◆ Problem to work on
In full and without alteration, copy the listing.

◆ Entries provided
=== Section Start ===
(* ===== verification/PsbtPolicyProps.v ===== *)
(** * What the PSBT policy guarantees

    The loop of [unowned_output_sats] computes, whatever the order of the
    outputs, what leaves custody script by script; with the fee policy this
    bounds the loss of every plain-BTC transaction the enclave signs. *)

From stdpp Require Import base numbers list gmap strings.
From S2P Require Import Prelude Errors Lengths PsbtTypes PsbtSize.
From S2P Require Import PsbtKeys PsbtSample PsbtKeysProps PsbtPolicy.

#[local] Open Scope list_scope.
#[local] Open Scope Z_scope.

(** ** Sums over lists *)

Definition zsum {A} (f : A -> Z) (l : list A) : Z := foldr (fun a acc => f a + acc) 0 l.

Lemma zsum_ext {A} (f g : A -> Z) l : (forall a, a ∈ l -> f a = g a) -> zsum f l = zsum g l.
Proof.
  intros H. induction l as [|a l IH]; [done|]. cbn. rewrite H by apply list_elem_of_here.
  f_equal. apply IH. intros b Hb. apply H. by apply list_elem_of_further.
Qed.

Lemma zsum_add {A} (f g : A -> Z) l : zsum (fun a => f a + g a) l = zsum f l + zsum g l.
Proof. induction l as [|a l IH]; cbn; [done|]. unfold zsum in *. lia. Qed.

Lemma zsum_nonneg {A} (f : A -> Z) l : (forall a, a ∈ l -> 0 <= f a) -> 0 <= zsum f l.
Proof.
  intros H. induction l as [|a l IH]; [done|]. cbn. fold (zsum f l).
  pose proof (H a (list_elem_of_here _ _)).
  assert (0 <= zsum f l) by (apply IH; intros b Hb; apply H; by apply list_elem_of_further). lia.
Qed.

Lemma zsum_zero {A} (l : list A) : zsum (fun _ => 0) l = 0.
Proof. induction l as [|a l IH]; [done|]. exact IH. Qed.

(** Functions that differ at one point. *)
Lemma zsum_update {A} (f g : A -> Z) l a d :
  NoDup l -> a ∈ l -> f a = g a + d -> (forall b, b <> a -> f b = g b) -> zsum f l = zsum g l + d.
Proof.
  intros Hnd Hin Ha Hb. induction Hnd as [|b l Hni Hnd IH]; [by apply not_elem_of_nil in Hin|].
  cbn. fold (zsum f l) (zsum g l). apply elem_of_cons in Hin as [<-|Hin].
  - rewrite (zsum_ext f g l); [lia|]. intros c Hc. apply Hb. by intros ->.
  - rewrite IH by done. rewrite Hb; [lia|]. by intros ->.
Qed.

Lemma sum_values_zsum outs : sum_values outs = zsum value outs.
Proof. reflexivity. Qed.

(** Each output is counted at its own script. *)
Lemma zsum_single {A} `{EqDecision A} (a : A) (v : Z) l :
  NoDup l -> a ∈ l -> zsum (fun b => if decide (b = a) then v else 0) l = v.
Proof.
  intros Hnd Hin. rewrite (zsum_update _ (fun _ => 0) l a v Hnd Hin).
  - rewrite zsum_zero. lia.
  - by rewrite decide_True.
  - intros b Hb. by rewrite decide_False.
Qed.

Lemma default_some {A} (d x : A) : default d (Some x) = x.
Proof. done. Qed.

Section Ownership.
Context {K : Bip32} {B : Bitcoin}.
Context (psbt : Psbt) (keys : KeyManager K).

Definition derived (index : nat) : bool := output_is_self_derived psbt index keys None.

(** What the outputs from [index] on pay to [script] without being ours by
    derivation, and what they pay to outputs that are. *)
Fixpoint paid_on (script : bytes) (index : nat) (outs : list TxOut) : Z :=
  match outs with
  | [] => 0
  | o :: outs =>
      (if derived index then 0 else if decide (script_pubkey o = script) then value o else 0)
      + paid_on script (S index) outs
  end.

Fixpoint derived_value (index : nat) (outs : list TxOut) : Z :=
  match outs with
  | [] => 0
  | o :: outs => (if derived index then value o else 0) + derived_value (S index) outs
  end.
=== Section End ===
◆ Task answer
(* ===== verification/PsbtPolicyProps.v ===== *)
(** * What the PSBT policy guarantees

    The loop of [unowned_output_sats] computes, whatever the order of the
    outputs, what leaves custody script by script; with the fee policy this
    bounds the loss of every plain-BTC transaction the enclave signs. *)

From stdpp Require Import base numbers list gmap strings.
From S2P Require Import Prelude Errors Lengths PsbtTypes PsbtSize.
From S2P Require Import PsbtKeys PsbtSample PsbtKeysProps PsbtPolicy.

#[local] Open Scope list_scope.
#[local] Open Scope Z_scope.

(** ** Sums over lists *)

Definition zsum {A} (f : A -> Z) (l : list A) : Z := foldr (fun a acc => f a + acc) 0 l.

Lemma zsum_ext {A} (f g : A -> Z) l : (forall a, a ∈ l -> f a = g a) -> zsum f l = zsum g l.
Proof.
  intros H. induction l as [|a l IH]; [done|]. cbn. rewrite H by apply list_elem_of_here.
  f_equal. apply IH. intros b Hb. apply H. by apply list_elem_of_further.
Qed.

Lemma zsum_add {A} (f g : A -> Z) l : zsum (fun a => f a + g a) l = zsum f l + zsum g l.
Proof. induction l as [|a l IH]; cbn; [done|]. unfold zsum in *. lia. Qed.

Lemma zsum_nonneg {A} (f : A -> Z) l : (forall a, a ∈ l -> 0 <= f a) -> 0 <= zsum f l.
Proof.
  intros H. induction l as [|a l IH]; [done|]. cbn. fold (zsum f l).
  pose proof (H a (list_elem_of_here _ _)).
  assert (0 <= zsum f l) by (apply IH; intros b Hb; apply H; by apply list_elem_of_further). lia.
Qed.

Lemma zsum_zero {A} (l : list A) : zsum (fun _ => 0) l = 0.
Proof. induction l as [|a l IH]; [done|]. exact IH. Qed.

(** Functions that differ at one point. *)
Lemma zsum_update {A} (f g : A -> Z) l a d :
  NoDup l -> a ∈ l -> f a = g a + d -> (forall b, b <> a -> f b = g b) -> zsum f l = zsum g l + d.
Proof.
  intros Hnd Hin Ha Hb. induction Hnd as [|b l Hni Hnd IH]; [by apply not_elem_of_nil in Hin|].
  cbn. fold (zsum f l) (zsum g l). apply elem_of_cons in Hin as [<-|Hin].
  - rewrite (zsum_ext f g l); [lia|]. intros c Hc. apply Hb. by intros ->.
  - rewrite IH by done. rewrite Hb; [lia|]. by intros ->.
Qed.

Lemma sum_values_zsum outs : sum_values outs = zsum value outs.
Proof. reflexivity. Qed.

(** Each output is counted at its own script. *)
Lemma zsum_single {A} `{EqDecision A} (a : A) (v : Z) l :
  NoDup l -> a ∈ l -> zsum (fun b => if decide (b = a) then v else 0) l = v.
Proof.
  intros Hnd Hin. rewrite (zsum_update _ (fun _ => 0) l a v Hnd Hin).
  - rewrite zsum_zero. lia.
  - by rewrite decide_True.
  - intros b Hb. by rewrite decide_False.
Qed.

Lemma default_some {A} (d x : A) : default d (Some x) = x.
Proof. done. Qed.

Section Ownership.
Context {K : Bip32} {B : Bitcoin}.
Context (psbt : Psbt) (keys : KeyManager K).

Definition derived (index : nat) : bool := output_is_self_derived psbt index keys None.

(** What the outputs from [index] on pay to [script] without being ours by
    derivation, and what they pay to outputs that are. *)
Fixpoint paid_on (script : bytes) (index : nat) (outs : list TxOut) : Z :=
  match outs with
  | [] => 0
  | o :: outs =>
      (if derived index then 0 else if decide (script_pubkey o = script) then value o else 0)
      + paid_on script (S index) outs
  end.

Fixpoint derived_value (index : nat) (outs : list TxOut) : Z :=
  match outs with
  | [] => 0
  | o :: outs => (if derived index then value o else 0) + derived_value (S index) outs
  end.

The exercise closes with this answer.